1. Introduction

In this article, we’ll introduce one type of neural network that is commonly used in computer vision tasks, called a convolutional neural network (CNN). Besides that, we’ll provide a detailed solution to the problem of constructing this type of network.

There’s a lot of research around this topic and a lot of specific, domain-based CNN architectures are developing. Because of that, there is no one universal answer to the question of how to design this network. Still, there are some useful tips that we can apply in order to upgrade our CNN model and improve predictions of the model.

2. Neural Networks

Neural networks are types of algorithms created as an inspiration for biological neural networks. Initially, the idea was to create an artificial system that would function the way the human brain works. The basis of neural networks are neurons that are interconnected depending on the type of network.
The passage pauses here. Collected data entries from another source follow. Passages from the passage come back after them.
(* ===== verification/AsmStub.v ===== *)
(** * Code that is written upwards

    The out-of-line part of a heap check and the groups of exit stubs are
    written from low to high addresses, outside of the code of a trace.
    What their bytes decode to. *)

From S2P Require Import Prelude Words Hotness IR.
From S2P Require Import IRInv.
From S2P Require Import Registers X86 X86Sem X86Proofs AsmState.
From S2P Require Import AsmInv.
From S2P Require Import AsmAlloc.
From S2P Require Import AsmSelect.
From S2P Require Import AsmSem.
From S2P Require Import AsmSim AsmInstr AsmGuard.

(** ** Bytes *)

Definition bytes_at (b : gmap Z Z) (p : Z) (l : list Z) : Prop :=
  forall j x, l !! j = Some x -> b !! (p + Z.of_nat j) = Some x.
Lemma bytes_at_app b p l l' : bytes_at b p (l ++ l') <-> bytes_at b p l /\ bytes_at b (p + Z.of_nat (length l)) l'.
Proof.
  unfold bytes_at. split.
  - intros H. split; intros j x Hj.
    + apply H. by apply lookup_app_l_Some.
    + rewrite <- (H (length l + j)%nat x); [f_equal; lia|]. rewrite lookup_app_r by lia. rewrite <- Hj. f_equal. lia.
  - intros [H1 H2] j x [Hj|[Hlen Hj]]%lookup_app_Some; [by apply H1|]. rewrite <- (H2 _ _ Hj). f_equal. lia.
Qed.
Lemma bytes_at_ext b b' p l :
  (forall q, p <= q < p + Z.of_nat (length l) -> b' !! q = b !! q) -> bytes_at b p l -> bytes_at b' p l.
Proof.
  intros He H j x Hj. rewrite He; [by apply H|]. apply lookup_lt_Some in Hj. lia.
Qed.

(** From [c] to [c'] the bytes [l] were written. *)
Record writes_up (c c' : gmap Z Z * Z) (l : list Z) : Prop := {
  wu_end : snd c' = snd c + Z.of_nat (length l);
  wu_at : bytes_at (fst c') (snd c) l;
  wu_other : forall q, ~ (snd c <= q < snd c') -> fst c' !! q = fst c !! q
}.
Lemma writes_up_app c c' c'' l l' : writes_up c c' l -> writes_up c' c'' l' -> writes_up c c'' (l ++ l').
Proof.
  intros [E1 A1 O1] [E2 A2 O2]. split; [rewrite length_app; lia| |].
  - apply bytes_at_app. split; [|by rewrite <- E1]. eapply bytes_at_ext; [|exact A1]. intros q Hq. apply O2. lia.
  - intros q Hq. rewrite O2, O1 by lia. done.
Qed.
Lemma writes_up_nil c : writes_up c c [].
Proof. split; [cbn; lia|by intros []|done]. Qed.
Lemma writes_up_bytes l c : writes_up c (put_bytes l c) l.
Proof.
  revert c. induction l as [|x l IH]; intros [m p]; [apply writes_up_nil|].
  change (put_bytes (x :: l) (m, p)) with (put_bytes l (<[p := x]> m, p + 1)).
  apply (writes_up_app (m, p) (<[p := x]> m, p + 1) _ [x]); [|apply IH]. split; cbn [fst snd].
  - cbn. lia.
  - intros [|j] y; [|by destruct j]. intros [= <-]. rewrite Z.add_0_r. apply lookup_insert_eq.
  - intros q Hq. by rewrite lookup_insert_ne by lia.
Qed.
Lemma writes_up_i32 v c : writes_up c (put_i32 v c) (le_bytes 4 v).
Proof.
  destruct c as [m p]. split; cbn [fst snd put_i32].
  - rewrite le_bytes_length. lia.
  - intros j x Hj. by apply put_le_at.
  - intros q Hq. destruct (Z.lt_ge_cases q p); [by apply put_le_other|apply put_le_above; lia].
Qed.
Lemma then_bytes c c' l l' : writes_up c c' l -> writes_up c (put_bytes l' c') (l ++ l').
Proof. intros W. eapply writes_up_app; [exact W|apply writes_up_bytes]. Qed.
Lemma then_i32 c c' l v : writes_up c c' l -> writes_up c (put_i32 v c') (l ++ le_bytes 4 v).
Proof. intros W. eapply writes_up_app; [exact W|apply writes_up_i32]. Qed.
Lemma writes_up_rel target c c' :
  put_rel target c = Ok c' ->
  writes_up c c' (le_bytes 4 (target - (snd c + 4))) /\ is_i32 (target - (snd c + 4)).
Proof.
  unfold put_rel. intros (d & Hd & [= <-])%obind_ok. destruct (jmprel_ok _ _ _ Hd) as [-> Hi].
  split; [apply writes_up_i32|done].
Qed.

(** ** Bytes and instructions *)

Definition encodes (l : list Z) (i : instr) : Prop :=
  (length l <= 15)%nat /\ forall rest, parse (l ++ rest) = Some (i, rest).
(** A list of encoded instructions, and what it is at an address. *)
Fixpoint placed_at (p : Z) (ls : list (list Z * instr)) : list instr :=
  match ls with
  | [] => []
  | (l, i) :: ls' => let q := p + Z.of_nat (length l) in absolute q i :: placed_at q ls'
  end.
Definition chunk_bytes (ls : list (list Z * instr)) : list Z := concat (map fst ls).

Lemma decode_bytes b p l i :
  encodes l i -> bytes_at b p l -> decode b p = Some (absolute (p + Z.of_nat (length l)) i, p + Z.of_nat (length l)).
Proof.
  intros [Hlen Hp] Hb. unfold decode. rewrite (fetch_app 15 b p l) by (auto; lia). rewrite Hp, length_app.
  do 2 f_equal; [f_equal; lia|lia].
Qed.
Lemma bytes_code b ls : forall p,
  Forall (fun x => encodes (fst x) (snd x)) ls -> bytes_at b p (chunk_bytes ls) ->
  code_at b p (placed_at p ls) (p + Z.of_nat (length (chunk_bytes ls))).
Proof.
  induction ls as [|[l i] ls IH]; intros p Hall Hb; unfold chunk_bytes in *; cbn [map concat fst] in *.
  { cbn. rewrite Z.add_0_r. constructor. }
  apply Forall_cons in Hall as [He Hall]. apply bytes_at_app in Hb as [H1 H2].
  apply (code_cons _ _ (absolute (p + Z.of_nat (length l)) i) (p + Z.of_nat (length l))); [by apply decode_bytes|].
  rewrite length_app. replace (p + Z.of_nat (length l + length (concat (map fst ls))))
    with (p + Z.of_nat (length l) + Z.of_nat (length (concat (map fst ls)))) by lia. by apply IH.
Qed.

(** Code that is there as long as its bytes are. *)
Definition held (b : gmap Z Z) (p : Z) (l : list instr) (q : Z) : Prop :=
  forall b', (forall x, p <= x < q -> b' !! x = b !! x) -> code_at b' p l q.
Lemma held_code b p l q : held b p l q -> code_at b p l q.
Proof. intros H. by apply H. Qed.
Lemma held_ext b b' p l q : (forall x, p <= x < q -> b' !! x = b !! x) -> held b p l q -> held b' p l q.
Proof. intros He H b'' Hb. apply H. intros x Hx. by rewrite Hb, He. Qed.
Lemma emits_held c c' l : emits c c' l -> held (bytes c') (mcp c') l (mcp c).
Proof. intros (_ & _ & H). exact H. Qed.
Lemma bytes_held b ls p :
  Forall (fun x => encodes (fst x) (snd x)) ls -> bytes_at b p (chunk_bytes ls) ->
  held b p (placed_at p ls) (p + Z.of_nat (length (chunk_bytes ls))).
Proof. intros Hall Hb b' Hx. apply bytes_code; [done|]. by eapply bytes_at_ext. Qed.

(** The instructions of the stubs. *)
Lemma encodes_jmp d : is_i32 d -> encodes (0xe9 :: le_bytes 4 d) (IJmp d).
Proof.
  intros Hd. split; [cbn; lia|]. intros rest. cbn [app]. unfold parse, parse_rex.
  change ((64 <=? 233) && (233 <? 80)) with false. cbn iota.
  change (parse_op 0 233 ?t) with (do (d, l) <- take_s 4 t; Some (IJmp d, l)).
  rewrite take_s_bytes by lia. change (8 * Z.of_nat 4) with 32. by rewrite i32_id by done.
Qed.
Lemma encodes_call d : is_i32 d -> encodes (0xe8 :: le_bytes 4 d) (ICall d).
Proof.
  intros Hd. split; [cbn; lia|]. intros rest. cbn [app]. unfold parse, parse_rex.
  change ((64 <=? 232) && (232 <? 80)) with false. cbn iota.
  change (parse_op 0 232 ?t) with (do (d, l) <- take_s 4 t; Some (ICall d, l)).
  rewrite take_s_bytes by lia. change (8 * Z.of_nat 4) with 32. by rewrite i32_id by done.
Qed.
Lemma encodes_movi r v : 0 <= r < 8 -> encodes (0xb8 + r :: le_bytes 4 v) (IMovI false r (u4 v)).
Proof.
  intros Hr. split; [cbn; lia|]. intros rest. assert (Hk : In r [0;1;2;3;4;5;6;7]) by (cbn; lia). cbn in Hk.
  assert (Hp : parse ((0xb8 + r :: le_bytes 4 v) ++ rest)
               = do (i, l) <- take_le 4 (le_bytes 4 v ++ rest); Some (IMovI false r i, l)).
  { by destruct Hk as [<-|[<-|[<-|[<-|[<-|[<-|[<-|[<-|[]]]]]]]]]. }
  rewrite Hp. by rewrite take_le_bytes.
Qed.
Lemma encodes_push r : 0 <= r < 8 -> encodes [0x50 + r] (IPushR r).
Proof.
  intros Hr. split; [cbn; lia|]. intros rest. assert (Hk : In r [0;1;2;3;4;5;6;7]) by (cbn; lia). cbn in Hk.
  by destruct Hk as [<-|[<-|[<-|[<-|[<-|[<-|[<-|[<-|[]]]]]]]]].
Qed.
Lemma encodes_pop r : 0 <= r < 8 -> encodes [0x58 + r] (IPopR r).
Proof.
  intros Hr. split; [cbn; lia|]. intros rest. assert (Hk : In r [0;1;2;3;4;5;6;7]) by (cbn; lia). cbn in Hk.
  by destruct Hk as [<-|[<-|[<-|[<-|[<-|[<-|[<-|[<-|[]]]]]]]]].
Qed.
Lemma encodes_push_byte v : encodes [0x6a; u1 v] (IPushI (to_s 8 v)).
Proof.
  split; [cbn; lia|]. intros rest. change (parse ([0x6a; u1 v] ++ rest))
    with (do (i, l) <- take_s 1 (le_bytes 1 v ++ rest); Some (IPushI i, l)). by rewrite take_s_bytes by lia.
Qed.
Lemma encodes_jmp_short v : encodes [0xeb; u1 v] (IJmp (to_s 8 v)).
Proof.
  split; [cbn; lia|]. intros rest. change (parse ([0xeb; u1 v] ++ rest))
    with (do (i, l) <- take_s 1 (le_bytes 1 v ++ rest); Some (IJmp i, l)). by rewrite take_s_bytes by lia.
Qed.

(** ** Heap checks out of line *)

(** [k]: the exit number, [n]: the bytes, [p]: the address of the check. *)
Definition overflow_code {RA : RuntimeAddrs} (k n p : Z) : list instr :=
  [IPushR RID_EDI; IPushR RID_ESI; IMovI false RID_EDI (u4 k); IMovI false RID_ESI (u4 n); ICall asmHeapOverflow;
   IPopR RID_ESI; IPopR RID_EDI; IJmp p].

Section stubs.
Context {RA : RuntimeAddrs}.
Lemma heapCheckFailure_spec k retry p n a u a' :
  heapCheckFailure k retry p n a = Ok (u, a') ->
  exists bs, a' = set_acode (mkBytes bs (mcp (code a))) a
    /\ held bs p (overflow_code k n retry) (p + QUICK_HEAP_CHECK_FAIL_SIZE)
    /\ forall q, ~ (p <= q < p + QUICK_HEAP_CHECK_FAIL_SIZE) -> bs !! q = bytes (code a) !! q.
Proof.
  unfold heapCheckFailure. intros (c5 & H5%writes_up_rel & (c7 & H7%writes_up_rel & [= _ <-])%obind_ok)%obind_ok.
  match type of H5 with writes_up ?c _ _ /\ _ => set (c4 := c) in * end. destruct H5 as [W5 I5].
  set (c0 := (bytes (code a), p)) in *. set (c6 := put_bytes _ c5) in *. destruct H7 as [W7 I7].
  set (d := asmHeapOverflow - (snd c4 + 4)) in *. set (d' := retry - (snd c6 + 4)) in *.
  set (ls := [([0x57], IPushR 7); ([0x56], IPushR 6); (0xbf :: le_bytes 4 k, IMovI false 7 (u4 k));
              (0xbe :: le_bytes 4 n, IMovI false 6 (u4 n)); (0xe8 :: le_bytes 4 d, ICall d);
              ([0x5e], IPopR 6); ([0x5f], IPopR 7); (0xe9 :: le_bytes 4 d', IJmp d')]).
  pose proof (then_bytes _ _ _ _ (then_i32 _ _ _ _ (then_bytes _ _ _ _ (then_i32 _ _ _ _
    (writes_up_bytes [0x57; 0x56; 0xbf] c0)))) : writes_up c0 c4 _) as W4.
  pose proof (writes_up_app _ _ _ _ _ W4 W5) as W05. pose proof (then_bytes _ _ _ [0x5e; 0x5f; 0xe9] W05 : writes_up c0 c6 _) as W6.
  destruct (writes_up_app _ _ _ _ _ W6 W7) as [E A O]. pose proof (wu_end _ _ _ W4) as E4. pose proof (wu_end _ _ _ W6) as E6.
  exists (fst c7). split; [done|].
  change (snd c4 = p + 13) in E4. change (snd c6 = p + 20) in E6. change (snd c7 = p + QUICK_HEAP_CHECK_FAIL_SIZE) in E.
  split; [|intros q Hq; apply O; cbn [fst snd c0]; lia].
  pose proof (bytes_held (fst c7) ls p) as Hc.
  assert (Hls : placed_at p ls = overflow_code k n retry).
  { unfold ls, overflow_code. cbn [placed_at absolute length le_bytes]. unfold d, d'. rewrite E4, E6.
    repeat f_equal; lia. }
  rewrite Hls in Hc. apply Hc; [|exact A].
  unfold ls. repeat (apply Forall_cons; split); [..|by apply Forall_nil]; cbn [fst snd].
  - by apply (encodes_push 7).
  - by apply (encodes_push 6).
  - by apply (encodes_movi 7).
  - by apply (encodes_movi 6).
  - by apply encodes_call.
  - by apply (encodes_pop 6).
  - by apply (encodes_pop 7).
  - by apply encodes_jmp.
Qed.
End stubs.

Definition set_quick (q : Z) (a : Assembler) : Assembler :=
  let r := area a in set_area (mkArea (mcend r) (mclim r) (mcbot r) (mctop r) q) a.

(** A heap check whose failure is out of line: the branch goes to [p],
    where the run-time system is called and the check is done again. *)
Record out_of_line {RA : RuntimeAddrs} (a a2 a' : Assembler) (p n : Z) : Prop := {
  ol_code : emits (code a) (code a2) (heap_test n ++ [IJcc CC_A p]);
  ol_state : exists bs, a' = set_quick 0 (set_acode (mkBytes bs (mcp (code a2))) a2);
  ol_call : held (bytes (code a')) p (overflow_code (snapno a) n (mcp (code a2))) (p + QUICK_HEAP_CHECK_FAIL_SIZE);
  ol_other : forall q, ~ (p <= q < p + QUICK_HEAP_CHECK_FAIL_SIZE) -> bytes (code a') !! q = bytes (code a2) !! q
}.
Lemma heapCheck_quick {TF : TraceFrame} {RA : RuntimeAddrs} a ref u a' :
  let p := mcQuickHeapCheck (area a) in
  ra_ok a (ref + 1) -> ~ placed a ref -> ir_o (a_ir a ref) = kHEAPCHK -> op1 (a_ir a ref) <> 0 -> p <> 0 ->
  heapCheck ref a = Ok (u, a') ->
  exists a2, instr_exit (eq p) a a2 ref /\ out_of_line a a2 a' p (8 * op1 (a_ir a ref)).
Proof.
  intros p Hok Hp Hop Hn Hq H. unfold heapCheck in H. apply abind_ok in H as (ins & s1 & [-> ->]%bufir_ok & H).
  set (i := a_ir a ref) in *. rewrite (proj2 (Z.eqb_neq (8 * op1 i) 0)) in H by lia.
  apply abind_ok in H as (s & s1 & [-> ->]%get_ok & H). fold p in H. rewrite (proj2 (Z.eqb_neq _ _) Hq) in H. cbn [negb] in H.
  apply abind_ok in H as (sn & s1 & [-> _]%asnap_ok & H). apply abind_ok in H as (v & a0 & Hj & H).
  apply emito_ok in Hj as (c & Hj & ->). apply abind_ok in H as (v1 & a1 & Hs & H).
  apply set_snap_same in Hs as (Hs & Hc & Hno). change (snapno a1 = snapno a) in Hno. change (code a1 = c) in Hc.
  apply abind_ok in H as (v2 & s2 & [_ ->]%modify_ok & H). apply abind_ok in H as (v3 & s3 & [_ ->]%modify_ok & H).
  apply abind_ok in H as (s & s4 & [-> ->]%get_ok & H).
  match type of H with abind (heapCheckFailure _ _ _ _) _ ?s = _ => set (a2 := s) in * end.
  apply abind_ok in H as (v4 & a3 & Hf & [_ ->]%modify_ok).
  apply heapCheckFailure_spec in Hf as (bs & -> & Hcall & Hother).
  assert (Hem : emits (code a) (code a1) [IJcc CC_A p]) by (rewrite Hc; by apply jcc_emits; [vm_compute|]).
  destruct (heap_guard a ref Hok Hp Hop (eq p) a1 p (code a2) Hn eq_refl Hem) as [He Hem2]; [|reflexivity|].
  { eapply asm_same_trans; [apply (same_code c)|exact Hs]. }
  exists a2. split; [exact He|]. split; [exact Hem2|by exists bs| |exact Hother].
  change (snapno a2) with (snapno a1) in Hcall. rewrite Hno in Hcall. exact Hcall.
Qed.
Usually, neural networks consist of layers where each layer consists of multiple neurons. Neural networks that have at least one hidden layer, the layer that is neither input nor output, are called deep neural networks. From that name comes a class of machine learning known as deep learning, where the main focus is deep neural networks.

There are many types of neural networks, but roughly, they fall into three main classes:

The main difference between them is the type of neurons that form them and how the information flows through the network. In this article, we’ll describe only the convolutional class of neural networks.

3. Convolutional Neural Networks

Convolutional neural networks are a type of artificial neural network, which is a machine learning technique. They’ve been around for a while but have recently gained more exposure because of their success in image recognition. A convolutional neural network is a powerful tool that we can use to process any kind of data where we can apply the convolution operation.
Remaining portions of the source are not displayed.